(** * Blockly.FieldNumberSlider (core/field_number_slider.js)

    A shallow embedding of the number-slider field of scratch-blocks and the
    properties its specification states about it.

    - [JS]: the JavaScript values the field handles (strings and IEEE 754
      binary64 numbers) with the conversions the source calls: truthiness,
      [isNaN], [String], [Number.parseFloat], [toFixed(1)], [==].
    - [Host]: the objects the field talks to (the field base class, the
      drop-down overlay, the DOM, goog.ui.Slider, goog.events), as a store
      threaded through a state-and-exception monad.
    - [FieldNumberSlider]: the methods of the source file, statement by
      statement. *)

From Stdlib Require Import ZArith Ascii String List Bool Lia DecimalString.
From stdpp Require Import base list.

Local Open Scope string_scope.
Local Open Scope Z_scope.
Local Open Scope list_scope.

(* ===================================================================== *)
(** * JavaScript values *)
(* ===================================================================== *)

Module JS.

(** A JavaScript Number: an IEEE 754 binary64 value.  [Fin neg m e] is
    [(-1)^neg * m * 2^e] with [m < 2^53] and [-1074 <= e <= 971]. *)
Inductive number : Type :=
| NaN
| Inf (neg : bool)
| Zero (neg : bool)
| Fin (neg : bool) (m : positive) (e : Z).

(** The values that reach the field: its JSDoc types the initial content as
    [(string|number)=], and the slider callback tests its value against
    [null]. A string is a sequence of code units below 256. *)
Inductive value : Type :=
| Undefined
| Null
| Number (n : number)
| Str (s : string).

(** ** Rounding an exact ratio to binary64 (nearest, ties to even) *)

(** [2^l <= n / d], for positive [n] and [d]. *)
Definition ratio_geq_pow2 (n d l : Z) : bool :=
  if 0 <=? l then d * 2 ^ l <=? n else d <=? n * 2 ^ (- l).

(** [floor (log2 (n / d))]. *)
Definition ratio_log2 (n d : Z) : Z :=
  let l := Z.log2 n - Z.log2 d in
  if ratio_geq_pow2 n d l then l else l - 1.

(** Quotient, remainder and divisor of [n / (d * 2^e)]. *)
Definition scaled_div (n d e : Z) : Z * Z * Z :=
  if 0 <=? e
  then let dv := d * 2 ^ e in (n / dv, n mod dv, dv)
  else let nm := n * 2 ^ (- e) in (nm / d, nm mod d, d).

Definition round_half_even (q r dv : Z) : Z :=
  match 2 * r ?= dv with
  | Lt => q
  | Gt => q + 1
  | Eq => if Z.even q then q else q + 1
  end.

(** The binary64 value nearest to [n / d] ([n], [d] positive), with sign
    [neg]: 53 bits of mantissa, gradual underflow below [2^-1022],
    overflow to infinity. *)
Definition round_ratio (neg : bool) (n d : Z) : number :=
  let e := Z.max (ratio_log2 n d - 52) (-1074) in
  let '(q, r, dv) := scaled_div n d e in
  let m := round_half_even q r dv in
  let '(m, e) := if m =? 2 ^ 53 then (2 ^ 52, e + 1) else (m, e) in
  match m with
  | Zpos p => if e <=? 971 then Fin neg p e else Inf neg
  | _ => Zero neg
  end.

(** The Number value of the decimal [mant * 10^exp10] ([mant >= 0]). *)
Definition round_decimal (neg : bool) (mant exp10 : Z) : number :=
  if mant <=? 0 then Zero neg
  else if 0 <=? exp10 then round_ratio neg (mant * 10 ^ exp10) 1
  else round_ratio neg mant (10 ^ (- exp10)).

(** ** Characters and digit strings *)

Definition code (c : ascii) : Z := Z.of_nat (nat_of_ascii c).

Definition is_digit (c : ascii) : bool := (48 <=? code c) && (code c <=? 57).

(** StrWhiteSpaceChar below 256: TAB, LF, VT, FF, CR, SP, NBSP. *)
Definition is_space (c : ascii) : bool :=
  ((9 <=? code c) && (code c <=? 13)) || (code c =? 32) || (code c =? 160).

(** The value of a digit in a radix up to 16, [None] for another character. *)
Definition digit_in (radix : Z) (c : ascii) : option Z :=
  let k := code c in
  let v := if (48 <=? k) && (k <=? 57) then k - 48
           else if (97 <=? k) && (k <=? 102) then k - 87
           else if (65 <=? k) && (k <=? 70) then k - 55
           else 16 in
  if v <? radix then Some v else None.

(** The longest prefix of decimal digits, and the rest. *)
Fixpoint span_digits (s : string) : string * string :=
  match s with
  | String c r =>
      if is_digit c then let '(d, t) := span_digits r in (String c d, t)
      else (EmptyString, s)
  | EmptyString => (EmptyString, EmptyString)
  end.

Fixpoint digits_value (acc : Z) (s : string) : Z :=
  match s with
  | String c r => digits_value (10 * acc + (code c - 48)) r
  | EmptyString => acc
  end.

(** All characters are digits of [radix]: the value, else [None]. *)
Fixpoint radix_value (radix acc : Z) (s : string) : option Z :=
  match s with
  | String c r =>
      match digit_in radix c with
      | Some v => radix_value radix (radix * acc + v) r
      | None => None
      end
  | EmptyString => Some acc
  end.

(** Every character of [s] satisfies [p]. *)
Fixpoint all_chars (p : ascii -> bool) (s : string) : bool :=
  match s with
  | String c r => p c && all_chars p r
  | EmptyString => true
  end.

Fixpoint drop_spaces (s : string) : string :=
  match s with
  | String c r => if is_space c then drop_spaces r else s
  | EmptyString => EmptyString
  end.

Fixpoint rev_string (acc s : string) : string :=
  match s with
  | String c r => rev_string (String c acc) r
  | EmptyString => acc
  end.

(** [String.prototype.trim]. *)
Definition trim (s : string) : string :=
  rev_string "" (drop_spaces (rev_string "" (drop_spaces s))).

(** The decimal numeral of a non-negative integer. *)
Definition decimal (n : Z) : string := NilZero.string_of_uint (N.to_uint (Z.to_N n)).

Fixpoint zeros (n : nat) : string :=
  match n with
  | O => ""
  | S k => String "0" (zeros k)
  end.

(** ** StrDecimalLiteral *)

Inductive literal : Type :=
| LitInfinity (neg : bool)
| LitDecimal (neg : bool) (int_part frac_part : string) (exponent : Z).

(** [s] without its prefix [p], when it has it. *)
Fixpoint strip_prefix (p s : string) : option string :=
  match p, s with
  | EmptyString, _ => Some s
  | String a p', String b s' => if Ascii.eqb a b then strip_prefix p' s' else None
  | String _ _, EmptyString => None
  end.

(** An optional sign. *)
Definition take_sign (s : string) : bool * string :=
  match s with
  | String "-" r => (true, r)
  | String "+" r => (false, r)
  | _ => (false, s)
  end.

(** An optional ExponentPart: [e] or [E], an optional sign, digits.  When no
    digit follows, nothing is taken. *)
Definition take_exponent (s : string) : Z * string :=
  match s with
  | String c r =>
      if (code c =? 101) || (code c =? 69) then
        let '(neg, r1) := take_sign r in
        let '(ds, r2) := span_digits r1 in
        match ds with
        | EmptyString => (0, s)
        | _ => (if neg then - digits_value 0 ds else digits_value 0 ds, r2)
        end
      else (0, s)
  | EmptyString => (0, s)
  end.

(** The longest prefix of [s] that is a StrDecimalLiteral, and the rest. *)
Definition lex_decimal (s : string) : option (literal * string) :=
  let '(neg, s1) := take_sign s in
  match strip_prefix "Infinity" s1 with
  | Some rest => Some (LitInfinity neg, rest)
  | None =>
    let '(ip, s2) := span_digits s1 in
    match s2 with
    | String "." r =>
        let '(fp, s3) := span_digits r in
        match ip, fp with
        | EmptyString, EmptyString => None
        | _, _ => let '(ex, s4) := take_exponent s3 in Some (LitDecimal neg ip fp ex, s4)
        end
    | _ =>
        match ip with
        | EmptyString => None
        | _ => let '(ex, s4) := take_exponent s2 in Some (LitDecimal neg ip "" ex, s4)
        end
    end
  end.

(** The Number value of a literal. *)
Definition literal_value (l : literal) : number :=
  match l with
  | LitInfinity neg => Inf neg
  | LitDecimal neg ip fp ex =>
      round_decimal neg (digits_value 0 (String.append ip fp)) (ex - Z.of_nat (String.length fp))
  end.

(** NonDecimalIntegerLiteral: [0x], [0o] or [0b] (either case) and digits. *)
Definition lex_nondecimal (s : string) : option Z :=
  match s with
  | String "0" (String c (String d r)) =>
      let k := code c in
      let radix := if (k =? 120) || (k =? 88) then 16
                   else if (k =? 111) || (k =? 79) then 8
                   else if (k =? 98) || (k =? 66) then 2 else 0 in
      radix_value radix 0 (String d r)
  | _ => None
  end.

(** StringToNumber: the whole trimmed string is a numeric literal. *)
Definition string_to_number (s : string) : number :=
  let t := trim s in
  match t with
  | EmptyString => Zero false
  | _ =>
      match lex_decimal t with
      | Some (l, EmptyString) => literal_value l
      | _ =>
          match lex_nondecimal t with
          | Some n => round_decimal false n 0
          | None => NaN
          end
      end
  end.

(** [parseFloat] of a string: the longest StrDecimalLiteral prefix after
    leading white space. *)
Definition parse_float_string (s : string) : number :=
  match lex_decimal (drop_spaces s) with
  | Some (l, _) => literal_value l
  | None => NaN
  end.

(** ** Number::toString *)

(** [m * 2^e] compared with [s * 10^p] (all of [m], [s] positive). *)
Definition compare_bin_dec (m e s p : Z) : comparison :=
  (m * 2 ^ Z.max e 0 * 10 ^ Z.max (- p) 0 ?= s * 10 ^ Z.max p 0 * 2 ^ Z.max (- e) 0).

(** The least [n] from [n0] on, within [fuel] steps, with [m * 2^e < 10^n]. *)
Fixpoint decimal_exponent_from (fuel : nat) (m e n0 : Z) : Z :=
  match fuel with
  | O => n0
  | S k =>
      match compare_bin_dec m e 1 n0 with
      | Lt => n0
      | _ => decimal_exponent_from k m e (n0 + 1)
      end
  end.

(** The [n] with [10^(n-1) <= m * 2^e < 10^n]: [floor (log10 x)] is within
    one of [floor (log2 x) * log10 2]. *)
Definition decimal_exponent (m e : Z) : Z :=
  decimal_exponent_from 6 m e ((Z.log2 m + e) * 30103 / 100000 - 2).

(** [floor (m * 2^e / 10^p)]. *)
Definition floor_scaled (m e p : Z) : Z :=
  (m * 2 ^ Z.max e 0 * 10 ^ Z.max (- p) 0) / (10 ^ Z.max p 0 * 2 ^ Z.max (- e) 0).

(** Whether [s * 10^p] is nearer to [m * 2^e] than [(s + 1) * 10^p] is (on a
    tie, whether [s] is even). *)
Definition lower_is_nearer (m e s p : Z) : bool :=
  match compare_bin_dec (2 * m) e (2 * s + 1) p with
  | Lt => true
  | Gt => false
  | Eq => Z.even s
  end.

(** With [k] digits: the digits [s] and exponent [n] of a decimal
    [s * 10^(n-k)] whose Number value is [Fin false m e], if there is one; of
    the two neighbours of the exact value the nearer is preferred. *)
Definition digits_with (m : positive) (e n k : Z) : option (Z * Z) :=
  let p := n - k in
  let lo := floor_scaled (Zpos m) e p in
  let hi := lo + 1 in
  let back s := match round_decimal false s p with
                | Fin _ m' e' => Pos.eqb m' m && (e' =? e)
                | _ => false
                end in
  let hi_pair := if hi =? 10 ^ k then (10 ^ (k - 1), n + 1) else (hi, n) in
  match back lo, back hi with
  | true, true => Some (if lower_is_nearer (Zpos m) e lo p then (lo, n) else hi_pair)
  | true, false => Some (lo, n)
  | false, true => Some hi_pair
  | false, false => None
  end.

◆ ◆ ◆

* _EXERCISE BRIEF_
From the line that has "match ip with" through the line that has "round_decimal neg (digits_value", copy every line exactly as it appears above, and leave out all others.

* _EXERCISE RESULT_
        match ip with
        | EmptyString => None
        | _ => let '(ex, s4) := take_exponent s2 in Some (LitDecimal neg ip "" ex, s4)
        end
    end
  end.

(** The Number value of a literal. *)
Definition literal_value (l : literal) : number :=
  match l with
  | LitInfinity neg => Inf neg
  | LitDecimal neg ip fp ex =>
      round_decimal neg (digits_value 0 (String.append ip fp)) (ex - Z.of_nat (String.length fp))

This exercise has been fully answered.